Extracted records
Lemma quicksort_spec fuel p index left right : length p = length index -> 0 <= left -> right < Z.of_nat (length p) ->
  right - left < Z.of_nat fuel -> exists p' index', quicksort_index fuel p index left right = Some (p', index') /\
    permuted left right p index p' index' /\ forall m m', left <= m -> m <= m' -> m' <= right -> p'.[m] <= p'.[m'].
Proof.
  revert p index left right. induction fuel as [|fuel IH]; intros p index left right Hl H0 Hr Hf; cbn [quicksort_index].
  { rewrite (proj2 (Z.ltb_ge _ _)) by lia. exists p, index. split; [done|]. split; [apply permuted_refl|lia]. }
  destruct (Z.ltb_spec left right) as [Hlr|Hlr].
  2:{ exists p, index. split; [done|]. split; [apply permuted_refl|]. intros m m' H1 H2 H3. by replace m' with m by lia. }
  destruct (scan_loop_spec (Z.to_nat (right - left + 1)) p index p.[left] left right left (right + 1)) as (p1 & x1 & j & -> & Hpm & Hj & Hp1 & Hlow & Hhigh);
    try lia. rewrite some_bind. cbv beta iota zeta. set (pivot := p.[left]) in *.
  destruct (pm_lengths _ _ _ _ _ _ Hpm) as [L1 L2].
  pose proof (permuted_SWAP left right p1 x1 left j ltac:(lia) H0 ltac:(lia) ltac:(lia) ltac:(lia)) as Hsw.
  pose proof (permuted_trans _ _ _ _ _ _ _ _ Hpm Hsw) as Hpm2. destruct (pm_lengths _ _ _ _ _ _ Hpm2) as [L3 L4].
  set (p2 := SWAP p1 left j) in *. set (x2 := SWAP x1 left j) in *.
  assert (forall m, left <= m < j -> p2.[m] <= pivot) as Hlow2.
  { intros m Hm. unfold p2. rewrite SWAP_get by lia. rewrite (proj2 (Z.eqb_neq m j)) by lia. case_if; [apply Hlow; lia|apply Hlow; lia]. }
  assert (p2.[j] = pivot) as Hpj by (unfold p2; rewrite SWAP_get by lia; by rewrite Z.eqb_refl).
  assert (forall m, j < m <= right -> pivot <= p2.[m]) as Hhigh2.
  { intros m Hm. unfold p2. rewrite SWAP_get by lia. rewrite !(proj2 (Z.eqb_neq m _)) by lia. by apply Hhigh. }
  destruct (IH p2 x2 left (j - 1)) as (p3 & x3 & -> & Hpm3 & Hs3); [lia|lia|lia|lia|]. rewrite some_bind. cbv beta iota.
  destruct (pm_lengths _ _ _ _ _ _ Hpm3) as [L5 L6].
  destruct (IH p3 x3 (j + 1) right) as (p4 & x4 & -> & Hpm4 & Hs4); [lia|lia|lia|lia|].
  exists p4, x4. split; [done|]. split.
  { eapply permuted_trans; [exact Hpm2|]. eapply permuted_trans; [eapply (permuted_wider left (j - 1)); [..|exact Hpm3]; lia|].
    eapply (permuted_wider (j + 1) right); [..|exact Hpm4]; lia. }
  assert (forall m, left <= m < j -> p4.[m] = p3.[m] /\ p4.[m] <= pivot) as Q1.
  { intros m Hm. rewrite (pm_outside _ _ _ _ _ _ Hpm4) by lia. split; [done|].
    destruct (pm_inside _ _ _ _ _ _ Hpm3 m ltac:(lia)) as (m' & Hm' & ->). apply Hlow2. lia. }
  assert (p4.[j] = pivot) as Q2 by (rewrite (pm_outside _ _ _ _ _ _ Hpm4), (pm_outside _ _ _ _ _ _ Hpm3) by lia; done).
  assert (forall m, j < m <= right -> pivot <= p4.[m]) as Q3.
  { intros m Hm. destruct (pm_inside _ _ _ _ _ _ Hpm4 m ltac:(lia)) as (m' & Hm' & ->).
    rewrite (pm_outside _ _ _ _ _ _ Hpm3) by lia. apply Hhigh2. lia. }
  intros m m' H1 H2 H3. destruct (Z.lt_trichotomy m' j) as [Hlt|[->|Hgt]].
  - rewrite (proj1 (Q1 m ltac:(lia))), (proj1 (Q1 m' ltac:(lia))). apply Hs3; lia.
  - rewrite Q2. destruct (decide (m = j)) as [->|]; [lia|]. apply Q1. lia.
  - specialize (Q3 m' ltac:(lia)). destruct (Z.lt_trichotomy m j) as [Hm|[->|Hm]]; [pose proof (proj2 (Q1 m ltac:(lia))); lia|lia|apply Hs4; lia].
Qed.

*PROMPT*
Reproduce exactly the lines from the beginning of the entries above up to and including the line that contains "destruct (IH p2".

*REPLY TO THE TASK*
Lemma quicksort_spec fuel p index left right : length p = length index -> 0 <= left -> right < Z.of_nat (length p) ->
  right - left < Z.of_nat fuel -> exists p' index', quicksort_index fuel p index left right = Some (p', index') /\
    permuted left right p index p' index' /\ forall m m', left <= m -> m <= m' -> m' <= right -> p'.[m] <= p'.[m'].
Proof.
  revert p index left right. induction fuel as [|fuel IH]; intros p index left right Hl H0 Hr Hf; cbn [quicksort_index].
  { rewrite (proj2 (Z.ltb_ge _ _)) by lia. exists p, index. split; [done|]. split; [apply permuted_refl|lia]. }
  destruct (Z.ltb_spec left right) as [Hlr|Hlr].
  2:{ exists p, index. split; [done|]. split; [apply permuted_refl|]. intros m m' H1 H2 H3. by replace m' with m by lia. }
  destruct (scan_loop_spec (Z.to_nat (right - left + 1)) p index p.[left] left right left (right + 1)) as (p1 & x1 & j & -> & Hpm & Hj & Hp1 & Hlow & Hhigh);
    try lia. rewrite some_bind. cbv beta iota zeta. set (pivot := p.[left]) in *.
  destruct (pm_lengths _ _ _ _ _ _ Hpm) as [L1 L2].
  pose proof (permuted_SWAP left right p1 x1 left j ltac:(lia) H0 ltac:(lia) ltac:(lia) ltac:(lia)) as Hsw.
  pose proof (permuted_trans _ _ _ _ _ _ _ _ Hpm Hsw) as Hpm2. destruct (pm_lengths _ _ _ _ _ _ Hpm2) as [L3 L4].
  set (p2 := SWAP p1 left j) in *. set (x2 := SWAP x1 left j) in *.
  assert (forall m, left <= m < j -> p2.[m] <= pivot) as Hlow2.
  { intros m Hm. unfold p2. rewrite SWAP_get by lia. rewrite (proj2 (Z.eqb_neq m j)) by lia. case_if; [apply Hlow; lia|apply Hlow; lia]. }
  assert (p2.[j] = pivot) as Hpj by (unfold p2; rewrite SWAP_get by lia; by rewrite Z.eqb_refl).
  assert (forall m, j < m <= right -> pivot <= p2.[m]) as Hhigh2.
  { intros m Hm. unfold p2. rewrite SWAP_get by lia. rewrite !(proj2 (Z.eqb_neq m _)) by lia. by apply Hhigh. }
  destruct (IH p2 x2 left (j - 1)) as (p3 & x3 & -> & Hpm3 & Hs3); [lia|lia|lia|lia|]. rewrite some_bind. cbv beta iota.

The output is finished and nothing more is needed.